[v5,5/7] sched/fair: Add trivial fair server

Message ID 4e0d14eb6e0ec33055197ac7ddb57ef7ab3894a5.1699095159.git.bristot@kernel.org
State New
Headers
Series SCHED_DEADLINE server infrastructure |

Commit Message

Daniel Bristot de Oliveira Nov. 4, 2023, 10:59 a.m.

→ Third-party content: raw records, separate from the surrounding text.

(** What put_prepare() guarantees, from a device that represents [s]. *)
Lemma wp_put_prepare w F s sb source size :
  dev_inv F w s -> the_dev_superblock w = Some sb ->
  0 <= size <= 4086 -> size <= Z.of_nat (length source) ->
  wp (put_prepare source size)
    (fun r w' =>
       match r with
       | inl err => err = - EADDRNOTAVAIL /\ (exists n, kzalloc_ok n = false) /\ dev_at w F s w'
       | inr a => exists buf el md t,
           a = PutArgs (Some sb) (Some buf) (Some el) (Some md) /\
           F !! buf = None /\ F !! el = None /\ F !! md = None /\
           el <> buf /\ md <> buf /\ md <> el /\ (exists n, t = clock n) /\
           dev_at w (put_frame F buf el md t size source) s w'
       end) w.
Proof.
  intros Hi Hsb Hs Hl. assert (Hd : dev_at w F s w) by auto with bldms.
  destruct (Hi) as (a & vm & mps & bs & es & [_ _ Hg _]).
  unfold put_prepare. wp_run. rewrite (dg_mounted _ _ _ Hg). simpl.
  rewrite (proj2 (Z.ltb_ge _ _)) by (unfold DEFAULT_BLOCK_SIZE, METADATA_SIZE; lia).
  wp_run. rewrite Hsb. wp_run.
  eapply dwp_kzalloc; [done| |intros w1 Hnk Hd1; simpl; by dwp_run].
  intros buf w1 Hbuf Hd1. simpl. wp_run.
  eapply dwp_copy_from_user; [done|frame_lookup|rewrite length_zeros; unfold METADATA_SIZE, DEFAULT_BLOCK_SIZE; lia|].
  intros w2 Hd2. rewrite length_take, (proj2 (Z.eqb_eq _ _)) by lia. simpl. wp_run.
  eapply dwp_kzalloc; [done| |].
  2: { intros w3 Hnk Hd3. simpl. dwp_run. split; [done|]. split; [done|].
       eapply dev_at_frame; [eassumption|frame_eq]. }
  intros el w3 [Hel Hne]%lookup_insert_None Hd3. simpl. wp_run.
  apply lookup_insert_None in Hel as [Hel _].
  eapply dwp_kzalloc; [done| |].
  2: { intros w4 Hnk Hd4. simpl. dwp_run. split; [done|]. split; [done|].
       eapply dev_at_frame; [eassumption|frame_eq]. }
  intros md w4 [[[Hmd _]%lookup_insert_None Hne1]%lookup_insert_None Hne2]%lookup_insert_None Hd4.
  simpl. wp_run. eapply dwp_ktime_get_real; [done|]. intros n w5 Hd5. simpl. dwp_run.
  exists buf, el, md, (clock n). split_and!; try done; [by exists n|].
  eapply dev_at_frame; [eassumption|]. unfold put_frame.
  assert (Hvb : set_is_valid BLK_VALID (set_valid_bytes size (set_nsec (clock n) (Blk 0 0 0)))
                = Blk (clock n) BLK_VALID size).
  { unfold set_is_valid, set_valid_bytes, set_nsec. simpl. rewrite Z.mod_small by lia. done. }
  rewrite Hvb. rewrite put_buffer by done. frame_eq.
Qed.

(** The frame once the new element and the new metadata belong to the device:
    the metadata they replace does not any more. *)
Definition done_frame (F : gmap loc obj) (buf oldp : loc) (oldb : bldms_block)
    (blk : list byte) : gmap loc obj :=
  <[oldp := OBlk oldb]> (<[buf := OBuf blk]> F).

(** The part of the critical section after the block has been found and read. *)
Lemma wp_put_commit w F s a vm mps bs es sb source size buf el md t i oldp oldb d Q :
  let blk := put_block t size source in
  dev_inv_at (put_frame F buf el md t size source) s a vm mps bs es w ->
  rcu_write_lock w = true -> next_free s = Some i ->
  mps !! i = Some oldp -> bs !! i = Some oldb ->
  0 <= size <= 4086 -> size <= Z.of_nat (length source) -> - 2 ^ 63 <= t < 2 ^ 63 ->
  F !! buf = None -> F !! el = None -> F !! md = None ->
  el <> buf -> md <> buf -> md <> el ->
  b_data (bufs w) (Z.of_nat i + NUM_METADATA_BLKS) = Some d -> length d = 4096%nat ->
  (forall lst h d', let w' := set_lock false (set_last_written_block (Z.of_nat i)
       (set_heap h (set_list lst (set_bufs (rewritten (Z.of_nat i + NUM_METADATA_BLKS) d' (bufs w)) w)))) in
     grows el (valid_blk_list w) lst -> same_nodes w w' ->
     b_data (bufs w') (Z.of_nat i + NUM_METADATA_BLKS) = Some blk ->
     dev_inv (done_frame F buf oldp oldb blk) w' (s_put t (take (Z.to_nat size) source) s).2 ->
     Q (PutDone (Z.of_nat i) (Some (Z.of_nat i + NUM_METADATA_BLKS)) (Some oldp)) w') ->
  let pa := PutArgs (Some sb) (Some buf) (Some el) (Some md) in
  wp (let* buf := load_buf (pa_buffer pa) in
      bh_write (Some (Z.of_nat i + NUM_METADATA_BLKS)) buf ;;;
      mark_buffer_dirty (Some (Z.of_nat i + NUM_METADATA_BLKS)) ;;;
      let* md := load_blk (pa_new_metadata pa) in
      add_valid_block_in_order_secure (pa_new_elem pa) (Z.of_nat i) (valid_bytes md) (nsec md) ;;;
      set_md_slot (Z.of_nat i) (pa_new_metadata pa) ;;;
      modify (set_last_written_block (u32 (Z.of_nat i))) ;;;
      spin_unlock ;;;
      ret (PutDone (Z.of_nat i) (Some (Z.of_nat i + NUM_METADATA_BLKS)) (Some oldp))) Q w.
Proof.
  intros blk Hi Hlk Hnf Hp Hb Hs Hsl Ht Hbuf Hel Hmd Hne1 Hne2 Hne3 Hd Hlen HQ pa.
  pose proof (di_mem _ _ _ _ _ _ _ _ Hi) as Hm.
  assert (HF : forall l o, put_frame F buf el md t size source !! l = Some o ->
                 heap w !! l = Some o /\ l ∉ footprint a mps w)
    by (intros l o; by eapply dm_frame_lookup).
  destruct (put_frame_lookup F buf el md t size source) as (Hfb & Hfe & Hfm); [done..|].
  destruct (HF buf (OBuf blk) Hfb) as [Hbufh _].
  destruct (HF el _ Hfe) as [Helh Helf]. destruct (HF md _ Hfm) as [Hmdh Hmdf].
  assert (Hblk : length blk = 4096%nat) by (by apply length_put_block).
  simpl. wp_step. eapply wp_load_buf; [done|]. wp_step.
  eapply wp_bh_write; [done|lia|]. do 2 wp_step. simpl. wp_run.
  set (e := elem_of_block i (Blk t BLK_VALID size)).
  destruct (dm_list _ _ _ _ _ _ _ Hm) as [Hnd Hels].
  eapply wp_add_in_order; simpl; [done|reflexivity|done| |exact Hels|].
  { intros Hin. apply Helf. auto with bldms. }
  intros lst ps1 ps2 es1 es2 Hps Hes Hl12 Hins Hlst Hgr.
  apply wp_bind. eapply wp_set_md_slot; simpl.
  - apply (dm_array _ _ _ _ _ _ _ Hm).
  - rewrite lookup_insert_ne; [apply (dm_heap_array _ _ _ _ _ _ _ Hm)|].
    intros ->. apply Helf. auto with bldms.
  - rewrite length_fmap. by eapply lookup_lt_Some.
  - wp_run. simpl. rewrite u32_small by (pose proof (dm_length _ _ _ _ _ _ _ Hm);
      pose proof NBLOCKS_range; pose proof (dg_bound _ _ _ (di_globals _ _ _ _ _ _ _ _ Hi));
      apply lookup_lt_Some in Hb; lia).
    rewrite splice_full by lia.
    set (n := Z.of_nat i + NUM_METADATA_BLKS) in *.
    assert (Hst : b_data (b_store n blk (bufs w)) n = Some blk)
      by (eapply b_data_store; [done|lia]).
    match goal with |- Q _ ?w' => apply (HQ lst (heap w') blk); simpl; unfold rewritten end.
    { done. }
    { intros p Hp'. simpl. rewrite lookup_insert_ne, lookup_insert_ne; [done| |].
      - intros ->. apply Helf. auto with bldms.
      - intros ->. by apply (dm_array_not_node _ _ _ _ _ _ _ Hm). }
    { by rewrite b_data_mark. }
    match goal with |- dev_inv _ ?w' _ => set (wf := w') end.
    assert (Hfree : bs !! i = Some oldb -> is_valid oldb = BLK_INVALID).
    { intros _. apply (msg_at_valid (bufs w) bs i oldb); [apply Hi|done|].
      rewrite <- (dg_msgs _ _ _ (di_globals _ _ _ _ _ _ _ _ Hi)). by apply next_free_Some. }
    unfold s_put. rewrite Hnf. simpl.
    eapply dev_inv_eq.
    + eapply (dev_inv_put _ _ _ _ _ _ _ w wf i oldp oldb el _ md (Blk t BLK_VALID size) blk);
        try done; try (by apply Hfree); try (by apply lookup_insert_eq).
      * unfold block_wf; simpl. split_and!; lia.
      * unfold DEFAULT_BLOCK_SIZE, METADATA_SIZE; simpl. lia.
      * simpl. by rewrite b_data_mark.
      * intros m Hm'. simpl. rewrite b_data_mark. by apply b_data_store_ne.
    + unfold done_frame, put_frame, blk. frame_eq.
    + simpl. unfold blk. rewrite take_payload_put_block by lia. done.
Qed.

(** The metadata of a slot is neither prepared memory nor the array. *)
Lemma put_old_metadata F buf el md t size source a vm mps bs es w i oldp :
  dev_mem (put_frame F buf el md t size source) a vm mps bs es w -> mps !! i = Some oldp ->
  F !! oldp = None /\ (oldp ∉ [buf; el; md; a]) /\ (a ∉ [buf; el; md]).
Proof.
  intros Hm Hp%list_elem_of_lookup_2.
  assert (Hown : forall l, l ∈ footprint a mps w -> F !! l = None /\ (l ∉ [buf; el; md])).
  { intros l Hl. pose proof (dm_owned _ _ _ _ _ _ _ Hm l Hl) as HF. unfold put_frame in HF.
    apply lookup_insert_None in HF as [HF ?]. apply lookup_insert_None in HF as [HF ?].
    apply lookup_insert_None in HF as [HF ?]. set_solver. }
  pose proof (dm_array_not_block _ _ _ _ _ _ _ Hm).
  destruct (Hown oldp) as [? ?]; [unfold footprint; set_solver|].
  destruct (Hown a) as [? ?]; [unfold footprint; set_solver|].
  split_and!; [done|set_solver|done].
Qed.

(** The critical section, from a state that represents [s]. *)
Lemma wp_put_critical w F s sb source size buf el md t :
  let blk := put_block t size source in
  dev_inv (put_frame F buf el md t size source) w s -> rcu_write_lock w = false ->
  0 <= size <= 4086 -> size <= Z.of_nat (length source) -> - 2 ^ 63 <= t < 2 ^ 63 ->
  F !! buf = None -> F !! el = None -> F !! md = None ->
  el <> buf -> md <> buf -> md <> el ->
  wp (put_critical (PutArgs (Some sb) (Some buf) (Some el) (Some md)))
    (fun o w' => the_dev_superblock w' = the_dev_superblock w /\ module_refs w' = module_refs w /\
       rcu_readers w' = rcu_readers w /\ same_nodes w w' /\
       match o with
       | PutError err old =>
         rcu_write_lock w' = true /\ dev_inv (put_frame F buf el md t size source) w' s /\
         bh_refs w' = bh_refs w /\ bufs w' = bufs w /\ valid_blk_list w' = valid_blk_list w /\
         match next_free s with
         | None => err = - ENOMEM /\ old = None
         | Some i => err = - 1 /\ (exists n, bread_ok n = false) /\ exists oldp oldb a vm ps, old = Some oldp /\
             metadata_array w' = Some a /\ heap w' !! a = Some (OArr vm ps) /\
             ps !! i = Some (Some oldp) /\ heap w' !! oldp = Some (OBlk oldb) /\ F !! oldp = None /\
             (oldp ∉ [buf; el; md; a]) /\ (a ∉ [buf; el; md])
         end
       | PutDone b bh old => exists i oldp oldb,
         (exists n, bread_ok n = true) /\
         next_free s = Some i /\ b = Z.of_nat i /\ bh = Some (Z.of_nat i + NUM_METADATA_BLKS) /\
         old = Some oldp /\ rcu_write_lock w' = false /\ bh_refs w' = bh_refs w + 1 /\
         (exists d, bufs w' = rewritten (Z.of_nat i + NUM_METADATA_BLKS) d (bufs w)) /\
         b_data (bufs w') (Z.of_nat i + NUM_METADATA_BLKS) = Some blk /\
         F !! oldp = None /\ oldp <> buf /\ grows el (valid_blk_list w) (valid_blk_list w') /\
         dev_inv (done_frame F buf oldp oldb blk) w' (s_put t (take (Z.to_nat size) source) s).2
       end) w.
Proof.
  intros blk Hi Hlk Hs Hsl Ht Hbuf Hel Hmd Hne1 Hne2 Hne3.
  destruct (Hi) as (a & vm & mps & bs & es & Hi').
  unfold put_critical. wp_run. simpl.
  change (md_array_size w) with (md_array_size (set_lock true w)).
  assert (HiL : dev_inv_at (put_frame F buf el md t size source) s a vm mps bs es (set_lock true w))
    by (by eapply dev_inv_at_ext).
  eapply wp_find_free; [exact HiL|].
  destruct (next_free s) as [i|] eqn:Hnf; simpl.
  2: { wp_run. simpl. by split_and!; auto with bldms. }
  rewrite (proj2 (Z.ltb_ge _ _)) by lia.
  pose proof (di_mem _ _ _ _ _ _ _ _ Hi') as Hm.
  destruct (next_free_Some _ _ Hnf) as [Hlt Hno].
  rewrite (dg_cap _ _ _ (di_globals _ _ _ _ _ _ _ _ Hi')) in Hlt.
  destruct (lookup_lt_is_Some_2 bs i Hlt) as [oldb Hb].
  destruct (dm_block_lookup _ _ _ _ _ _ _ _ _ Hm Hb) as (oldp & Hp & Hpb).
  wp_step. eapply wp_md_slot;
    [apply (dm_array _ _ _ _ _ _ _ Hm)|apply (dm_heap_array _ _ _ _ _ _ _ Hm)| |].
  { by rewrite list_lookup_fmap, Hp. }
  destruct (put_old_metadata _ _ _ _ _ _ _ _ _ _ _ _ _ _ _ Hm Hp) as (HFold & Hnin & Hnia).
  wp_step. apply wp_sb_bread.
  - intros Hbr [d Hd]. cbv beta. rewrite decide_False by done.
    destruct (dl_blocks _ _ _ (di_log _ _ _ _ _ _ _ _ Hi') i oldb Hb) as (_ & d' & Hd' & Hlen & _).
    eapply (wp_put_commit _ F s a vm mps bs es sb source size buf el md t i oldp oldb d'); try done.
    + by eapply dev_inv_at_ext.
    + intros lst h d1 w' Hgr Hsn Hblk Hw'. split_and!; try done.
      exists i, oldp, oldb. split_and!; try done; [by exists d1 | set_solver].
  - cbv beta. intros Hio. rewrite decide_True by done. wp_step. split_and!; try done.
    + eapply dev_inv_ext; [exact Hi|done..].
    + destruct Hio as [Hio|Hio]; [done|]. simpl in Hio.
      destruct (dl_blocks _ _ _ (di_log _ _ _ _ _ _ _ _ Hi') i oldb Hb) as (_ & d' & Hd' & _).
      congruence.
    + exists oldp, oldb, a, vm, (Some <$> mps). split_and!; try done.
      * apply (dm_array _ _ _ _ _ _ _ Hm).
      * apply (dm_heap_array _ _ _ _ _ _ _ Hm).
      * by rewrite list_lookup_fmap, Hp.
Qed.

UTC
  From: Peter Zijlstra <peterz@infradead.org>

Use deadline servers to service fair tasks.

This patch adds a fair_server deadline entity which acts as a container
for fair entities and can be used to fix starvation when higher priority
(wrt fair) tasks are monopolizing CPU(s).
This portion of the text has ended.